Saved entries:
(** ** Properties *)

(** The client and the server agree on the wire format: every message the
    client can send is parsed by the server to what the client meant, for all
    64-bit coordinates and room ids and all user names and passwords without
    white space. *)
Theorem messages_roundtrip :
  (forall r c, fits_u64 r -> fits_u64 c ->
     parse_message (send_select r c) = Ok (Some (Select r c)) /\
     parse_message (send_move r c) = Ok (Some (MoveSelected r c)) /\
     parse_message (send_jump r c) = Ok (Some (JumpAt r c))) /\
  parse_message send_clear = Ok (Some ClearSelection) /\
  parse_play_message send_play = true /\ parse_resign_message send_resign = true /\
  (forall id, fits_u64 id -> parse_join_game_message (send_join_game id) = Some id) /\
  (forall user pass, is_word user -> pass = "" \/ is_word pass ->
     parse_login_message (send_login user pass) = Some (mkLogin user pass)).
Proof.
  split_and!; try reflexivity.
  - intros r c Hr Hc.
    change (send_select r c) with ("select" ++ " " ++ to_string r ++ " " ++ to_string c).
    change (send_move r c) with ("move" ++ " " ++ to_string r ++ " " ++ to_string c).
    change (send_jump r c) with ("jump" ++ " " ++ to_string r ++ " " ++ to_string c).
    by rewrite !parse_message_two.
  - apply parse_send_join_game.
  - intros user pass Hu Hp. unfold parse_login_message, send_login.
    pose proof (next_token_word user "" Hu I) as Eu. rewrite app_nil_string in Eu.
    destruct Hp as [->|Hp].
    + change (is_empty_string "") with true. cbv iota.
      change ("login " ++ user) with ("login" ++ " " ++ user).
      rewrite trim_words, not_empty_word_app, next_token_word by done. simpl.
      change (next_token (String " " user)) with (next_token user). rewrite Eu. simpl.
      by destruct (word_cons user Hu) as (c & t & -> & _).
    + pose proof (next_token_word pass "" Hp I) as Ep. rewrite app_nil_string in Ep.
      destruct (word_cons pass Hp) as (c & t & Hpc & _).
      assert (is_empty_string pass = false) as -> by (by rewrite Hpc). cbv zeta iota.
      change ("login " ++ user ++ " " ++ pass) with ("login" ++ " " ++ user ++ " " ++ pass).
      pose proof (trim_words "login" (" " ++ user ++ " ") pass ltac:(done) Hp) as Et.
      rewrite !app_assoc_string in Et. rewrite Et.
      rewrite not_empty_word_app, next_token_word by done. cbn [mbind option_bind].
      change (negb (String.eqb "login" "login")) with false. cbv iota.
      rewrite next_token_space, next_token_word by done. cbn [mbind option_bind].
      rewrite next_token_space, Ep. by destruct (word_cons user Hu) as (c' & t' & -> & _).
Qed.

→ TASK ITEM: The number of lines in the data that contain the word "false" is all that should be stated.

→ RESPONSE: 2